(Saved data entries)
(* ===== verification/Programs.v ===== *)
(** * Programs: [tcp_udp] and [tcp_ipv4] as wholes

    Models the mains of [src/apps/tcp_udp.cc] and [src/apps/tcp_ipv4.cc] up to the
    start of the connection ([udp_open], [ipv4_open]), and a run of either
    program from there ([ran]): the TCP thread is a session of the socket, the
    owner runs [bidirectional_stream_copy] over the other end of the socket pair,
    and what one thread reads from the pair is an initial part of what the other
    wrote to it, as Unix-domain stream sockets promise.  The rest
    of the mains, with [wait_until_closed] and the exit code, is in [Mains].

    The theorems are about two such programs: what one writes to its output is a
    prefix of what the other read from its input. *)

From Stdlib Require Import String.
From S2P Require Import Prelude Parser TCPConfig NetAddress ByteStream Buffer TCPSegment TCPConnection ConnectionPair FdAdapter.
From S2P Require Import FileDescriptor Sockets Text Options EventLoop StreamCopy SpongeSocket.
Local Open Scope Z_scope.

(** The number and the port that the adapters see of an IPv4 address. *)
Definition numeric (a : address) : Address :=
  mkAddress (be_val (ztake 4 (zdrop 4 (_address a)))) (be_val (ztake 2 (zdrop 2 (_address a)))).

Definition adapter_config (cfg : configuration) : FdAdapterConfig :=
  let member (a : option address) := match a with Some a => numeric a | None => mkAddress 0 0 end in
  mkFdAdapterConfig (member (cfg_source cfg)) (member (cfg_destination cfg))
    (s_loss_dn (cfg_settings cfg)) (s_loss_up (cfg_settings cfg)).

(** What the main has when it calls [connect] or [listen_and_accept]. *)
Record launch (A : Type) := mkLaunch {
  l_listen : bool;
  l_tcp : TCPConfig;
  l_adapter : FdAdapterConfig;
  l_socket : sponge A
}.
Arguments mkLaunch {A} _ _ _ _.
Arguments l_listen {A} _.
Arguments l_tcp {A} _.
Arguments l_adapter {A} _.
Arguments l_socket {A} _.

Section mains.
Context {G : Type} `{Generator G} `{SocketKernel} `{Resolver} (loss_of : string -> Z).
Local Notation lossy := (LossyFdAdapter G FdAdapterBase).

(** The members' initial values. *)
Definition fresh_adapter (rand : G) : lossy := mkLossy rand (mkBase default_adapter_config false).

Definition udp_open (argv : list string) (t : nat) (rand : G) : outcome (command (launch lossy)) :=
  if (length argv <? 2)%nat then Ret (Quit 1)
  else
    try: r <- udp_config loss_of argv;
    match r with
    | Quit code => Ret (Quit code)
    | Go cfg =>
        let listen := s_listen (cfg_settings cfg) in
        try: udp_sock <- UDPSocket t;
        try: _ <- (match cfg_source cfg with
                   | Some source => if listen then bind (t + 1) source else Ret tt
                   | None => Ret tt
                   end);
        try: tcp_socket <- create (t + 2) (fresh_adapter rand) udp_sock;
        Ret (Go (mkLaunch listen (c_fsm (cfg_settings cfg)) (adapter_config cfg) tcp_socket))
    end.

Definition TUN_DFLT : string := "tun144".

Definition ipv4_open (argv : list string) (random_port : string) (t : nat) (rand : G) : outcome (command (launch lossy)) :=
  if (length argv <? 2)%nat then Ret (Quit 1)
  else
    try: r <- ipv4_config loss_of argv random_port;
    match r with
    | Quit code => Ret (Quit code)
    | Go cfg =>
        let tun_dev_name := match tundev (cfg_settings cfg) with Some d => d | None => TUN_DFLT end in
        try: tun <- TunTapFD t (text tun_dev_name) true;
        try: tcp_socket <- create (t + 2) (fresh_adapter rand) tun;
        Ret (Go (mkLaunch (s_listen (cfg_settings cfg)) (c_fsm (cfg_settings cfg)) (adapter_config cfg) tcp_socket))
    end.

(** *** What the mains set up *)

(** A new socket, and a configuration with the types of its members. *)
Definition ready (l : launch lossy) : Prop :=
  config_wf (l_tcp l) /\ exists first second a device, l_socket l = new first second a device.

Lemma create_new {A} t (a : A) device s : create t a device = Ret s -> exists first second, s = new first second a device.
Proof.
  unfold create. intros (p & _ & Hc)%obind_Ret. destruct p as [first second].
  apply obind_Ret in Hc as (f & _ & Hc). apply obind_Ret in Hc as (g & _ & Hc).
  apply obind_Ret in Hc as (u & _ & [= <-]). eauto.
Qed.

Lemma udp_config_typed argv cfg : udp_config loss_of argv = Ret (Go cfg) -> config_wf (c_fsm (cfg_settings cfg)).
Proof.
  unfold udp_config. destruct (parse_options _ _ _) as [code|[s rest]] eqn:E; [done|].
  apply (parse_options_typed _ (udp_types loss_of)) in E; [|apply initial_types].
  destruct rest as [|host [|port rest]]; [done..|].
  destruct (s_listen s); intros (a & _ & Hc)%obind_Ret; by injection Hc as <-.
Qed.

Lemma ipv4_config_typed argv port cfg : ipv4_config loss_of argv port = Ret (Go cfg) -> config_wf (c_fsm (cfg_settings cfg)).
Proof.
  unfold ipv4_config. destruct (parse_options _ _ _) as [code|[s rest]] eqn:E; [done|].
  apply (parse_options_typed _ (ipv4_types loss_of)) in E; [|apply initial_types].
  destruct rest as [|host [|p rest]]; [done..|].
  destruct (s_listen s); intros (a & _ & Hc)%obind_Ret; apply obind_Ret in Hc as (b & _ & Hc);
    [destruct (b =? 0); [done|]|]; by injection Hc as <-.
Qed.

Lemma udp_ready argv t rand l : udp_open argv t rand = Ret (Go l) -> ready l.
Proof.
  unfold udp_open. destruct (_ <? _)%nat; [done|]. intros (r & Hcfg & Hc)%obind_Ret. destruct r as [|cfg]; [done|].
  apply obind_Ret in Hc as (sock & _ & Hc). apply obind_Ret in Hc as (u & _ & Hc).
  apply obind_Ret in Hc as (s & Hs & [= <-]). split; [by eapply udp_config_typed|].
  apply create_new in Hs as (first & second & ->). simpl. eauto.
Qed.

Lemma ipv4_ready argv port t rand l : ipv4_open argv port t rand = Ret (Go l) -> ready l.
Proof.
  unfold ipv4_open. destruct (_ <? _)%nat; [done|]. intros (r & Hcfg & Hc)%obind_Ret. destruct r as [|cfg]; [done|].
  apply obind_Ret in Hc as (tun & _ & Hc). apply obind_Ret in Hc as (s & Hs & [= <-]).
  split; [by eapply ipv4_config_typed|]. apply create_new in Hs as (first & second & ->). simpl. eauto.
Qed.
End mains.

(** ** A run of a program *)

Section run.
Context {G In Out : Type} `{Generator G} `{Adapter FdAdapterBase In Out} `{Device In Out}.
Context (thread_kernel owner_kernel : Kernel).

(** [s] is the socket after some rounds of the TCP thread, and [c] the state of
    the owner's copy after some rounds of its own; the socket pair is between
    them. *)
Record ran (l : launch (LossyFdAdapter G FdAdapterBase)) (random : Z) (s : sponge (LossyFdAdapter G FdAdapterBase)) (c : copy)
    : Prop := mkRan {
  ran_thread : exists opening t1 running t2 fin rs, polls opening /\ polls running /\
    session (H := thread_kernel) (In := In) (Out := option Out) (negb (l_listen l)) (l_socket l) (l_tcp l) random
      (l_adapter l) opening t1 running t2 = Ret (fin, rs, s);
  ran_copy : exists n poll fin rs, (forall t, poll_fills (poll t)) /\
    bidirectional_stream_copy (H := owner_kernel) n poll (self_fd (l_socket l)) = Ret (fin, rs, c);
  ran_outbound : from_owner s `prefix_of` to_socket c;
  ran_inbound : from_socket c `prefix_of` to_owner s
}.

Context `{!AdapterTyped FdAdapterBase In Out}.
Context (dev_ok : forall t w w' t' i, dev_read (In := In) (Out := Out) t w = Ret (w', t', i) -> a_in_ok (Out := Out) i).

Lemma ran_explained l random s c :
  ready l -> ran l random s c -> explained (TCPConnection.new (l_tcp l) random) s.
Proof.
  intros [Hcfg (first & second & a & device & Hs)] [(o & t1 & r & t2 & fin & rs & Ho & Hr & E) _ _ _]. rewrite Hs in E.
  eapply (session_explained (H := thread_kernel) (In := In) (Out := option Out)); [|exact Hcfg|exact Ho|exact Hr|exact E].
  intros t w w' t' i Hi. exact (dev_ok _ _ _ _ _ Hi).
Qed.
End run.

(** ** Two programs *)
Lemma zlen_prefix (s t : bytes) : s `prefix_of` t -> zlen s <= zlen t.
Proof. intros [u ->]. rewrite zlen_app. pose proof (zlen_nonneg u). lia. Qed.

(** The outputs of two programs that were set up by their mains, whatever their
    adapters are. *)
Lemma programs_prefix {G1 In1 Out1 G2 In2 Out2 : Type} {g1 : Generator G1} {g2 : Generator G2}
    {ad1 : Adapter FdAdapterBase In1 Out1} {dev1 : Device In1 Out1} {ty1 : AdapterTyped FdAdapterBase In1 Out1}
    {ad2 : Adapter FdAdapterBase In2 Out2} {dev2 : Device In2 Out2} {ty2 : AdapterTyped FdAdapterBase In2 Out2}
    (KT1 KO1 KT2 KO2 : Kernel) lA randomA sA cA lB randomB sB cB :
  (forall t w w' t' i, dev_read (Device := dev1) t w = Ret (w', t', i) -> a_in_ok (Out := Out1) i) ->
  (forall t w w' t' i, dev_read (Device := dev2) t w = Ret (w', t', i) -> a_in_ok (Out := Out2) i) ->
  ready lA -> ready lB ->
  ran (G := G1) (In := In1) (Out := Out1) KT1 KO1 lA randomA sA cA ->
  ran (G := G2) (In := In2) (Out := Out2) KT2 KO2 lB randomB sB cB ->
  roomy (log sA) (TCPConnection.new (l_tcp lA) randomA) -> roomy (log sB) (TCPConnection.new (l_tcp lB) randomB) ->
  zlen (from_input cA) < 2147483646 -> zlen (from_input cB) + 2 < 18446744073709551616 ->
  carries (sent sA) (arrivals (log sB)) ->
  to_output cB `prefix_of` from_input cA.
Proof.
  intros ok1 ok2 HrA HrB HA HB HroomA HroomB HzA HzB Hnet.
  pose proof (ran_explained _ _ ok1 _ _ _ _ HrA HA) as HeA. pose proof (ran_explained _ _ ok2 _ _ _ _ HrB HB) as HeB.
  destruct HA as [_ (nA & pA & fA & rsA & HpA & EA) HoA _], HB as [_ (nB & pB & fB & rsB & HpB & EB) HoB HiB].
  apply copy_prefixes in EA as [HsA _]; [|done]. apply copy_prefixes in EB as [HsB HuB]; [|done].
  assert (from_owner sA `prefix_of` from_input cA) as HinA by by etrans.
  assert (from_owner sB `prefix_of` from_input cB) as HinB by by etrans.
  pose proof (zlen_prefix _ _ HinA). pose proof (zlen_prefix _ _ HinB).
  etrans; [exact HuB|]. etrans; [exact HiB|]. etrans; [|exact HinA].
  eapply explained_prefix; [apply HrA|apply HrB|done|done|done|done|lia|lia|done].
Qed.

▶ [WHAT THIS TASK INVOLVES] Print exactly the lines above, between the one holding "Context (dev_ok : forall" and the one holding "(KT1 KO1 KT2", inclusive, and nothing besides.

▶ [ANSWER SECTION]
Context (dev_ok : forall t w w' t' i, dev_read (In := In) (Out := Out) t w = Ret (w', t', i) -> a_in_ok (Out := Out) i).

Lemma ran_explained l random s c :
  ready l -> ran l random s c -> explained (TCPConnection.new (l_tcp l) random) s.
Proof.
  intros [Hcfg (first & second & a & device & Hs)] [(o & t1 & r & t2 & fin & rs & Ho & Hr & E) _ _ _]. rewrite Hs in E.
  eapply (session_explained (H := thread_kernel) (In := In) (Out := option Out)); [|exact Hcfg|exact Ho|exact Hr|exact E].
  intros t w w' t' i Hi. exact (dev_ok _ _ _ _ _ Hi).
Qed.
End run.

(** ** Two programs *)
Lemma zlen_prefix (s t : bytes) : s `prefix_of` t -> zlen s <= zlen t.
Proof. intros [u ->]. rewrite zlen_app. pose proof (zlen_nonneg u). lia. Qed.

(** The outputs of two programs that were set up by their mains, whatever their
    adapters are. *)
Lemma programs_prefix {G1 In1 Out1 G2 In2 Out2 : Type} {g1 : Generator G1} {g2 : Generator G2}
    {ad1 : Adapter FdAdapterBase In1 Out1} {dev1 : Device In1 Out1} {ty1 : AdapterTyped FdAdapterBase In1 Out1}
    {ad2 : Adapter FdAdapterBase In2 Out2} {dev2 : Device In2 Out2} {ty2 : AdapterTyped FdAdapterBase In2 Out2}
    (KT1 KO1 KT2 KO2 : Kernel) lA randomA sA cA lB randomB sB cB :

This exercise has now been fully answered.